Angiogenesis: The Key to HBOT Healing of a Wound
CASE PRESENTATION

Paul Harch, MD

The patient is a 44 y. o. insulin dependent diabetic female with a 10 month non-healing wound of the right lower leg. The patient sustained a fracture of the right distal tibia / fibula in 10/99 which was treated with ORIF[Open Reduction Internal Fixation (ORIF) is a method of surgically repairing the fractured bone]. The fibular skin wound failed to heal and in 2/00 she underwent split thickness skin grafting with near complete take. A small open wound persisted until 7/00 when she traumatized the wound, resulting in a cellulitis and enlargement that required surgical debridement.  The wound continued to deteriorate, prompting referral for hyperbaric oxygen therapy evaluation.

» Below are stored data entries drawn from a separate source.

(* ===== verification/Floating.v ===== *)
(** * Floating-point values of a scan

    [float] and [double] as the IEEE values of the Standard Library's [spec_float]
    (round to nearest even, without NaN payloads): the reading of a scalar from memory,
    the conversions, and the library functions [src/scanner/memory_scanner.cpp] uses.
    [std::pow] is not specified to the last bit and is a parameter of its callers. *)

From Stdlib Require Import SpecFloat.
From S2P Require Import Prelude TargetMachine Types ScanBuffers ScanNumber.

(** The template parameter [T] of the floating-point scans. *)
Record FloatType := mkFloat { ft_size : Z; ft_prec : Z; ft_emax : Z }.
Definition single : FloatType := mkFloat 4 24 128.
Definition double : FloatType := mkFloat 8 53 1024.

(** [std::bit_cast] from the bits of a value. *)
Definition floatOfBits (ft : FloatType) (bits : Z) : spec_float :=
  let mbits := ft_prec ft - 1 in
  let ebits := ft_size ft * 8 - ft_prec ft in
  let frac := bits mod 2 ^ mbits in
  let e := (bits / 2 ^ mbits) mod 2 ^ ebits in
  let s := Z.testbit bits (ft_size ft * 8 - 1) in
  if e =? 2 ^ ebits - 1 then if frac =? 0 then S754_infinity s else S754_nan
  else if e =? 0 then
    if frac =? 0 then S754_zero s else S754_finite s (Z.to_pos frac) (emin (ft_prec ft) (ft_emax ft))
  else S754_finite s (Z.to_pos (2 ^ mbits + frac)) (e - 1 + emin (ft_prec ft) (ft_emax ft)).
(** [readScanScalar<float>] and [readScanScalar<double>]. *)
Definition readScanFloat (ft : FloatType) (w : bytes) (order : ByteOrder) : spec_float :=
  floatOfBits ft (le_val (if bool_decide (order = nativeScanByteOrder) then w else reverse w)).

(** [static_cast<T>] of a floating-point value. *)
Definition narrow (ft : FloatType) (f : spec_float) : spec_float :=
  match f with
  | S754_finite s m e => binary_round (ft_prec ft) (ft_emax ft) s m e
  | _ => f
  end.
Definition toDouble : spec_float → spec_float := narrow double.

Definition dadd : spec_float → spec_float → spec_float := SFadd 53 1024.
Definition dsub : spec_float → spec_float → spec_float := SFsub 53 1024.
Definition dmul : spec_float → spec_float → spec_float := SFmul 53 1024.
Definition ddiv : spec_float → spec_float → spec_float := SFdiv 53 1024.
(** The double literal [n / d], both exact. *)
Definition ratio (n d : Z) : spec_float := ddiv (doubleOfInt n) (doubleOfInt d).
Definition dzero : spec_float := S754_zero false.
(** [std::max] and [std::min]. *)
Definition dmax (a b : spec_float) : spec_float := if SFltb a b then b else a.
Definition dmin (a b : spec_float) : spec_float := if SFltb b a then b else a.
(** [std::numeric_limits<T>::max] and [epsilon], as doubles. *)
Definition floatMax (ft : FloatType) : spec_float := toDouble (SFmax_float (ft_prec ft) (ft_emax ft)).
Definition epsilon (ft : FloatType) : spec_float := binary_normalize 53 1024 1 (1 - ft_prec ft) false.

(** The magnitude of a finite double with a shift added before it is cut to an integer:
    [half] adds one half. *)
Definition wholeMagnitude (half : bool) (m : positive) (e : Z) : Z :=
  if 0 <=? e then Zpos m * 2 ^ e
  else (Zpos m + (if half then 2 ^ (- e - 1) else 0)) / 2 ^ (- e).
Definition wholeDouble (half : bool) (f : spec_float) : spec_float :=
  match f with
  | S754_finite s m e => binary_normalize 53 1024 (cond_Zopp s (wholeMagnitude half m e)) 0 s
  | _ => f
  end.
(** [std::trunc], [std::round] and [std::llround]. *)
Definition trunc : spec_float → spec_float := wholeDouble false.
Definition round : spec_float → spec_float := wholeDouble true.
Definition llround (f : spec_float) : Z :=
  match f with
  | S754_finite s m e => cond_Zopp s (wholeMagnitude true m e)
  | _ => 0
  end.

(** [getCompare<double>]. *)
Definition getCompareDouble (cmp : ScanCompare) (c v v2 : spec_float) : bool :=
  match cmp with
  | CmpExact | CmpUnchanged | CmpSameAsFirst => SFeqb c v
  | CmpGreater | CmpIncreased => SFltb v c
  | CmpLess | CmpDecreased => SFltb c v
  | CmpBetween => if SFleb v v2 then SFleb v c && SFleb c v2 else SFleb v2 c && SFleb c v
  | CmpChanged => negb (SFeqb c v)
  | CmpUnknown => true
  | _ => SFeqb c v
  end.

(** Reference values. *)
Example read_single : readScanFloat single [0; 0; 192; 63] Little = S754_finite false 12582912 (-23).
Proof. reflexivity. Qed.
Example read_double_swapped : readScanFloat double [63; 248; 0; 0; 0; 0; 0; 0] Big = toDouble (readScanFloat single [0; 0; 192; 63] Little).
Proof. reflexivity. Qed.
Example ratio_bits : ratio 1 10 = floatOfBits double 4591870180066957722.
Proof. reflexivity. Qed.
Example round_half : round (ratio (-5) 2) = doubleOfInt (-3) ∧ trunc (ratio (-5) 2) = doubleOfInt (-2) ∧ llround (ratio 5 2) = 3.
Proof. split_and!; reflexivity. Qed.
Example narrow_tenth : narrow single (ratio 1 10) = floatOfBits single 1036831949.
Proof. reflexivity. Qed.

Harch HBOT Angiogesis fig-1
Figure 1 August 16, 2000: is a picture of the wound at that time. The patient began local wound care, antibiotics, and HBOT.
Harch HBOT Angiogenesis fig-2
Figure 2 August 28, 2000: shows the diabetic foot wound after 6 HBOT treatments
Harch HBOT Angiogenesis fig-3
Figure 3 September 15, 2000: after surgical debridement, hardware removal, and 20 HBOT treatments.
Harch HBOT Angiogenesis fig4
Figure 4 September 28, 2000: after five weeks, 24 HBOT treatments, surgical debridement, and hardware removal the angiogenesis effect of HBOT is clearly visible and the wound is ready for grafting.